Tf. : Dans les médias et la publicité, on a l’impression que le personnage clé est plutôt la femme complète, à la fois femme et mère, séduisante et aimante… Est-ce que l’on n’avance pas dans le bon sens ?

J. M. : J’ai plutôt l’impression que la pub en rajoute une couche.

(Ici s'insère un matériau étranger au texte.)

(** On a host without [showSaveFilePicker] the flow goes straight from
    [doc.name] to [render.video], which gets no destination. *)
Lemma video_without_picker (env : Env) (vs : VideoSettings)
      (d : option string) :
  videoSettingsDialog_show env = Some vs ->
  doc_name env = Returned d ->
  window_showSaveFilePicker env = None ->
  let log := snd (exec (show_videoSettingsDialog env)) in
  firstn 3 log
  = [VideoSettingsDialog_show; Invoke_doc_name; Invoke_render_video vs None]
  /\ picker_request log = None.
Proof.
  intros Hd Hn Hp log. unfold log.
  unfold exec, show_videoSettingsDialog, try_catch, render_video_to_file,
    bind, call, ret. cbn [app]. rewrite Hd, Hn, Hp.
  destruct (container (format vs) (codecName (codec vs))) as [ext types].
  destruct (render_video env vs None) as [[]|e]; cbn [fst snd app];
    [split; reflexivity|].
  unfold on_error, call, ret, throw.
  destruct (abort_test e) as [[|]|r]; [|destruct (quoted e)|];
    split; reflexivity.
Qed.

(** When every step succeeds the flow does exactly five things, in this
    order: show the dialog, ask the document name, ask the picker, create
    the writable of the returned handle, and invoke [render.video] with
    the settings and that writable; no popup is shown. *)
Lemma video_success_log (env : Env) (vs : VideoSettings)
      (d : option string) picker (h : FileHandle) (w : Writable) :
  videoSettingsDialog_show env = Some vs ->
  doc_name env = Returned d ->
  window_showSaveFilePicker env = Some picker ->
  (forall request, picker request = Returned h) ->
  createWritable env h = Returned w ->
  render_video env vs (Some w) = Returned tt ->
  exists request,
    exec (show_videoSettingsDialog env)
    = (Returned tt,
       [VideoSettingsDialog_show; Invoke_doc_name;
        ShowSaveFilePicker request; CreateWritable h;
        Invoke_render_video vs (Some w)]).
Proof.
  intros Hd Hn Hp Hpk Hw Hr.
  unfold exec, show_videoSettingsDialog, try_catch, render_video_to_file,
    bind, call, ret. cbn [app]. rewrite Hd, Hn, Hp.
  destruct (container (format vs) (codecName (codec vs))) as [ext types].
  rewrite Hpk, Hw. cbn [fst snd app]. rewrite Hr.
  eexists. reflexivity.
Qed.

End VideoFlowFacts.

Lemma video_dialog_cancelled_witness :
  let env := Flow.mkEnv (fun key => key) (Flow.Returned None)
                        (fun _ => None) (fun _ => Flow.Returned tt)
                        None (Flow.Returned None) None
                        (fun _ => Flow.Threw Flow.ThrownUndefined)
                        (fun _ _ => Flow.Threw Flow.ThrownUndefined) in
  Flow.exec (Flow.show_videoSettingsDialog env)
  = (Flow.Returned tt, [Flow.VideoSettingsDialog_show]).
Proof.
  intros env. apply video_dialog_cancelled. reflexivity.
Defined.

Lemma video_without_picker_witness :
  let log := snd (Flow.exec (Flow.show_videoSettingsDialog
                               Examples.env_encoder_aborted)) in
  firstn 3 log
  = [Flow.VideoSettingsDialog_show; Flow.Invoke_doc_name;
     Flow.Invoke_render_video Examples.settings_mkv_h265 None]
  /\ Flow.picker_request log = None.
Proof.
  apply (@video_without_picker Examples.env_encoder_aborted
           Examples.settings_mkv_h265 (Some "scene.ply"%string));
    reflexivity.
Defined.

Lemma video_success_log_witness :
  exists request,
    Flow.exec (Flow.show_videoSettingsDialog Examples.env_ok)
    = (Flow.Returned tt,
       [Flow.VideoSettingsDialog_show; Flow.Invoke_doc_name;
        Flow.ShowSaveFilePicker request;
        Flow.CreateWritable (Flow.fileHandle "scene.mkv");
        Flow.Invoke_render_video Examples.settings_mkv_h265
                                 (Some (Flow.writable "scene.mkv"))]).
Proof.
  apply (@video_success_log Examples.env_ok Examples.settings_mkv_h265
           (Some "scene.ply"%string)
           (fun _ => Flow.Returned (Flow.fileHandle "scene.mkv"))
           (Flow.fileHandle "scene.mkv") (Flow.writable "scene.mkv"));
    reflexivity.
Defined.

Lemma render_video_invocations_witness :
  Flow.videoSettingsDialog_show Examples.env_encoder_aborted
  = Some Examples.settings_mkv_h265
  /\ Flow.window_showSaveFilePicker Examples.env_encoder_aborted = None.
Proof.
  destruct (@render_video_invocations
              Examples.env_encoder_aborted Examples.settings_mkv_h265 None)
    as (Hd & _ & Hp).
  - right; right; left; reflexivity.
  - split; [exact Hd | exact Hp].
Defined.

(** ** Publish flow: popup, result and rejections *)

Section PublishFlowFacts.

Import Flow.
Local Open Scope string_scope.

Ltac publish_cases :=
  unfold exec, show_publishSettingsDialog, bind, call, ret;
  cbn [app];
  repeat (match goal with
          | |- context [match ?x with _ => _ end] =>
              lazymatch x with
              | context [match _ with _ => _ end] => fail
              | _ => destruct x eqn:?
              end
          end; cbn [fst snd app]).

(** The publish flow shows a popup exactly when [publish.userStatus]
    answers a falsy status, and that is also exactly when it resolves
    with [false]. *)
Lemma publish_popup_iff_logged_out (env : Env) :
  let result := exec (show_publishSettingsDialog env) in
  (popups (snd result) <> [] <-> publish_userStatus env = Returned None)
  /\ (fst result = Returned ResolvedFalse
      <-> publish_userStatus env = Returned None).
Proof.
  publish_cases; split; split; intros H;
    first [reflexivity | discriminate H | contradiction H; reflexivity
          | discriminate].
Qed.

Les femmes y font beaucoup de choses, comme si il allait de soi de pouvoir être une mère parfaite et dévouée 24h/24, plus tout le reste à plein temps ! Ce qui est positif c’est qu’on commence à y voir des hommes faire ce que faisaient les mères toutes seules – ménage, emmener les enfants à l’école, etc. -. La publicité accompagne les changements, elle les amplifie, mais les modèles et les stéréotypes restent les mêmes.

Tf. : A l’approche de la fête des mères, quel message voulez-vous faire passer auprès des femmes, et de leurs compagnons, afin de mettre à mal le cliché de la mère idéale ?

J. M. : Mon conseil à tous : apprenez à vous détacher de votre mère, vous les adultes, essayez d’être adultes... Pour un enfant il est normal de fantasmer sur une mère idéale. Quant aux femmes, qu’elles ne croient pas tout ce qu’on leur raconte sur l’amour maternel. Vous n’êtes pas une mauvaise mère si vous en avez ras-le-bol. Vous n’avez pas l’obligation d’aimer votre enfant, seulement de le respecter. Mais il n’y a aucune restriction à votre droit de l’aimer.

Jean Maisondieu, « Même les kangourous se détachent de leur mère » (Payot).